J’ai le souvenir de la mobilisation contre la suppression du poste RASED à Vitry. La quasi-totalité des personnes mobilisées étaient des femmes, et presque toutes portaient le foulard. Ce choix ne les empêche ni de participer à des mobilisations collectives, ni de conserver leur liberté de jugement. Quand comprendra-t-on qu’il n’y a pas de modèle unique d’émancipation humaine ? Y compris féministe !
C’est pourquoi je suis pleinement solidaire du groupe écologiste au Sénat qui, avec Esther Benbassa, s’est prononcé contre ce projet discriminatoire.
Merc pour cette excellente prise de position, que je relaie : http://le-nouveau-poireau-rouge.blogspot.com/2012/01/assistantes-maternelles-une-neutralite.html
Chapeau pour votre brève concernant la laïcité.
Vraiment excellent. On retrouve ici la vraie laïcité, celle de Jaurès et de Victor Hugo, pas celle du petit père Combes..
La laïcité, c’est quatre principes.
1) La séparation de l’État et de la religion. En France la loi de séparation d’avec l’Église catholique du 9 décembre 1905 dit que, collectivité publique et religion(s), chacun vit à sa place sans interférer dans les affaires de l’autre.

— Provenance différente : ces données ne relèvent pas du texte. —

(* ===== verification/Prelude.v ===== *)
(** * The Rust code of the Trezor firmware and client: a verification library

    The repository holds the firmware of the Trezor hardware wallets and the
    libraries of its hosts.  The firmware is C below, MicroPython above, and
    Rust in between: [src/core/embed/rust/src/] has the protobuf codec that
    every message of the device goes through, the translations of the user
    interface, and the user interface itself.  [src/rust/trezor-tjpgdec/] is
    the JPEG decoder that the interface uses for home screens, and
    [src/rust/trezor-client/] a client that talks to the device.  This library
    models that Rust code as functions, states and steps, and proves what makes
    it correct.  Below, file names under [core/embed/rust/src/] are given
    without this prefix.

    ** How the code is modelled

    - A call that can fail or abort returns an [outcome] (this file): [Ok] and
      [Err] are Rust's [Result], [Panic] is an abort (an index out of range, an
      [unwrap!] of nothing, a slice inside of a character, a read outside of
      its buffer), [NoFuel] a loop that did not end within its bound.  Theorems
      on safety exclude the last two.
    - Integers are in [Z], with the wrap-around of the release profile written
      out at their width ([wrapu], [wraps], [i16], [i32]); [usize] has 32 bits,
      as on the devices.  Bytes, and so texts, are lists of integers.
    - State is passed along: a method on [&mut self] returns the new object,
      and one on an [EventCtx] the new context.
    - A trait is a class, with its implementations as instances, and what its
      clients rely on is a class of laws: [OutputStream] (Varint),
      [JpegInput] and [JpegOutput] (JpegState,
      JpegMcu), [Link] (Transport), [Component] (Component),
      [MnemonicInput] (Keyboard) with [MnemonicLaws] (MnemonicSpec), [Transport]
      (Client) with [Scripted] (ClientSpec), [Paginate] (Component), [FlowState] and
      [FlowStore] (Flow), [ComponentMsgObj] (Layout) with [LayoutLaws] (LayoutSpec).  The clock is [Clock] (Time): it stands still while an event is handled.
    - Code outside of [src/] or in C is a class of parameters, with laws only
      for documented behaviour: the MicroPython runtime (Obj, Layout), the blobs of
      message definitions (ProtoDefs), hashing and signatures (Crypto), the
      flash driver (Flash), fonts and icons (Fonts, TextLayout), the random
      generator (Pin), the serialization of the client's messages (Client), the
      [bitcoin] crate (Bitcoin).  The C functions behind the word lists are in the
      repository ([crypto/bip39.c], [crypto/slip39.c]) and are translated.

    Each definition that models code is preceded by a comment
    [src: file lines (symbol)].

    ** The parts

    The protobuf codec ([protobuf/], [io.rs], [micropython/]).  Obj has the
    objects and errors that cross the border to Python, Io the input stream and
    zigzag integers, Varint the output streams and variable-length integers,
    ProtoDefs the readers of the definition blobs and the layout
    that they read, ProtoEncode and ProtoDecode the two directions.
    ProtoTyping shows that decoding ends and gives well-typed objects,
    ProtoRoundtrip that it inverts encoding, ProtoSpec has the theorems.
    The objects of nested messages are limited by a nesting fuel that stands
    for the C stack; one unit more than there are bytes is enough to decode, as
    each level takes at least one byte, and the depth of the object to encode.
    The loop over fields is bounded by the bytes that are left.

    Translations ([translations/], [crypto/]).  Crypto has Merkle proofs and
    collective signatures; Blob parses, validates and searches the blob, and
    BlobFacts shows that parsing is safe and has the reference layout of
    tables; Flash is the state machine of the cached blob and of the guards that
    are lent out of it; TString the strings of the interface, which look
    translations up at each use.  TransSpec has the theorems: what is accepted is
    signed and read byte by byte from the blob, a lookup gives the string that is
    stored there if there is a valid one, and the cache is valid in each reachable
    state.

    The JPEG decoder ([trezor-tjpgdec/src/lib.rs]).  JpegState has the object,
    its input and its output function, JpegTables the quantizer and Huffman
    tables and the bit stream, JpegMcu the decoding and the
    output of a block of pixels, JpegDecode opening and decoding.  JpegSafety,
    JpegPixels, JpegOpen and JpegLoop show that no index leaves its buffer,
    JpegHuffman that the tables are the canonical code, JpegLoop also that the
    rectangles handed out tile the image; JpegSpec has the theorems.  Loops over
    the input are bounded by the bytes of the input, decoding by the number of
    blocks of the image; images larger than 65520 pixels, on which the position
    wraps around, are excluded by [ready] (JpegLoop).

    The user interface ([ui/]).  Geometry has points, rectangles, grids and rows
    of items, GeometrySpec that they are sets of pixels.  Component has events,
    the event context and the wrappers around components, Containers the
    composed ones, Theme the styles, Button buttons and swipes; ComponentSpec
    shows what comes out of buttons, timers and wrappers.
    Fonts has the measures of texts, TextLayout the breaking and the layout of
    texts, whose fuel counts the turns: one for each row of the area is enough
    for measures that fit the screen (TextSpec), and labels, texts in an area.
    Paragraphs cuts texts into pages: a page begins at an offset, and the walk
    from it to the bottom is bounded by the paragraphs that are left.  TextFrame
    shows that a text is broken alike in the area that it was fitted to and in
    the part of it that it is drawn in, ParagraphSpec that the pages end and
    show everything once.  A text in chunks takes several turns for a row, so
    the fuel of a paragraph counts its bytes as well.
    Formatted has texts with changes of their style between them and their
    pages, which begin at a byte: each takes something when there is room, so
    the bytes and the breaks bound the counting; otherwise it never ends
    ([no_room_hangs]), which is [NoFuel] here.
    Words and Wordlist are the word lists and their completion,
    WordSpec has their theorems.  Keyboard has text boxes, keys with several
    letters and the interface of an input of words, Bip39 and
    Slip39 its two implementations, MnemonicKeyboard the keyboard around either.
    MnemonicSpec has the laws of an input and what follows for the keyboard,
    Bip39Spec and Slip39Spec that both inputs have the laws and what they
    confirm, and Slip39Spec has the theorem on the whole.  Pin is the PIN keyboard,
    PinSpec its theorem.

    The model T has more around these buttons.  PageT has the loader, the scroll
    bar, the pages of a content with their buttons, swipes and hold to confirm,
    pages without buttons, and the number between two buttons; PageTSpec that a page is confirmed
    only on its last page and by its button, and that it can be confirmed at
    all.  PassphraseT is the passphrase keyboard, PassphraseSpec its invariant,
    what every event does to the text, and that every passphrase can be entered
    by touches: a tap at the middle of a key, and swipes between the pages of keys.

    The model R has two buttons.  Time has floating point numbers and values
    that change with time, TrButton the buttons on the screen with their
    layouts and actions, Hold the loader that grows while a button is held.
    Controller is the state machine that makes three virtual buttons out of two,
    with a content whose pages buttons turn.  ControllerSpec has runs of
    the controller, with the instant at which each event is handled, against an
    abstract machine of gestures (which buttons are down, and whether both have
    been), the course of a hold, and the range of a page.
    Choice has pages of choices, whose items a factory makes one by one, and the
    choices of strings and numbers; TrEntry the entries of PINs, passphrases and
    words.  TrEntrySpec shows that a page stays within its items and goes where
    it is sent, and what events do to the texts, TrWordSpec that the items for
    the beginning of a word are those that lead to words, and that taps of the
    buttons enter every word whatever is drawn.  Each event has draws of its own.  The next position of a page of letters is drawn until its
    letter is another one: a thousand draws are the fuel, and [FairDraws]
    (TrWordSpec) says that they are not all the same.

    The model mercury has flows of screens that are swiped ([ui/flow/],
    [ui/model_mercury/flow/]).  Flow has the detection of swipes, the messages and
    decisions of a flow, the store of its screens as an interface, the pages of a
    screen and the component that runs a flow; MercuryFlows the states of every
    flow with what a swipe or a message in them leads to.  FlowSpec keeps a log of
    what the screens said: whatever they are, and whatever events come, a flow
    ends with consent only after the screen that has to be tapped gave it.  It
    also ties every answer to the event that is answered: to the message of the
    screen on this event, or to a swipe that the event finishes and that a touch
    has drawn before.

    A layout ([ui/layout/obj.rs]) is a component as an object of Python.  Layout
    has its methods, the arguments and results of which are objects, and what
    the messages of the components above become; the function for timers
    belongs to Python and is an interface.  LayoutSpec has the laws of a
    component, what any session of calls replies if they hold, that the passphrase
    keyboard has them, and that all timers are told; its queue is the fuel.

    The client ([trezor-client/src/]).  Transport has both versions of the wire
    protocol over a link, and their theorems; the fuel of reading and writing is
    the number of chunks.  MessageTypes and Messages are the message types and
    the fields of the messages that it uses; Client the calls, the kinds of
    answers and the interactions on the way, Commands the commands for managing
    a device, the transport of the emulator and the calls for Ethereum, Bitcoin
    the signing of Bitcoin transactions.  ClientSpec has conversations with a device that has a
    script of answers, over any transport with the laws of [Scripted] and over
    chunks on a link, EthereumSpec and BitcoinSpec what signing sends and
    answers.  The examples have a serialization of their own.  The fuel of an
    interaction is the number of the device's questions and one more.

    Time ([time.rs]) and StrUtil ([strutil.rs]) are the smaller parts, with their
    theorems in the same file.

    ** What the theorems show

    Round trips of messages, integers, tables and packets; that decoding,
    parsing and opening end on every input, without an abort; that objects are
    well typed and translations authentic; invariants of the flash cache, of
    timers, buttons and keyboards over all sequences of events; that texts,
    pages, grids and images are cut without loss and stay inside their areas; and that
    searches agree with their definition on whole lists; and that two buttons do
    what the gestures on them mean, and that every word can be entered with them,
    as every passphrase by touches.  Where the code does
    not do what it means to, a lemma shows it on an example: [format_i64_min]
    (StrUtil), [instant_cmp_edges] (Time), [table_get_sentinel_panics]
    (TransSpec), [read_uvarint_overlong] (ProtoSpec), [prefilled_keys_enabled]
    (Slip39Spec), [ellipsis_outside] (TextSpec), [chunks_lost]
    (ParagraphSpec), [convert_signature_wraps]
    (EthereumSpec), [op_return_without_path], [op_return_keeps_push],
    [witness_utxo_any_index] (BitcoinSpec), [no_room_hangs] (Formatted),
    [hold_bypassed], [absent_button_cancels], [hold_without_button],
    [frame_at_once_ends_hold] (ControllerSpec), [cancel_deletes] (TrEntrySpec),
    [another_word_shown] (TrWordSpec), [pages_unreachable] (FlowSpec),
    [stale_press_confirms] (PageTSpec).

    ** What is not modelled

    Drawing: what components paint goes to C drivers or canvases of pixels.
    The other screens of the three models, checklists,
    the constructors of layouts, the garbage collector and the macros of the MicroPython runtime,
    the generated strings, the serialization of the generated messages and the
    messages that the client does not use, and the vendored animation library.
    Debug assertions are not modelled, as release builds do not have them. *)
From stdpp Require Export base list numbers option sets.
From Stdlib Require Export ZArith Lia.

2) La neutralité de la puissance publique envers toute religion, école de pensée ou conviction particulière. Jules Ferry dit que l’obligation de l’instruction contraint l’État à offrir à tous les parents d’élèves une école publique qui ne brime pas la liberté de conscience d’un seul citoyen d’où l’affirmation de la laïcité de l’école publique dès sa création. Mais la neutralité de l’arbitre n’est pas la neutralisation de l’espace public qui serait une répression de l’expression. Le débat d’aujourd’hui à propos des musulmans et musulmanes — qu’on a déjà connu selon les époques à propos des manifestations athées, des processions catholiques, des conventions évangéliques ou des assemblées protestantes — relève de l’intolérance et non de la laïcité.
3) La liberté de conscience ne concerne pas seulement le for intérieur ou la sphère privée mais est aussi une forme essentielle de la liberté d’expression. C'est Aristide Briand, pas un extrémiste, qui obtient que la loi de 1905 affirme : «La République assure la liberté de conscience ». Chacun peut pratiquer la religion ou bien avoir la pensée philosophique de son choix et en faire usage à sa convenance sans être inquiété, la limite de la liberté est fixée ici par la liberté de l’autre.
4) L’égalité des droits vaut quelle que soit l’appartenance ou la non appartenance religieuse et/ou de conviction. Jean Jaurès, notamment, insiste aussi sur ce point dans de nombreux écrits.
Excellente prise de position. Il faut savoir raison garder.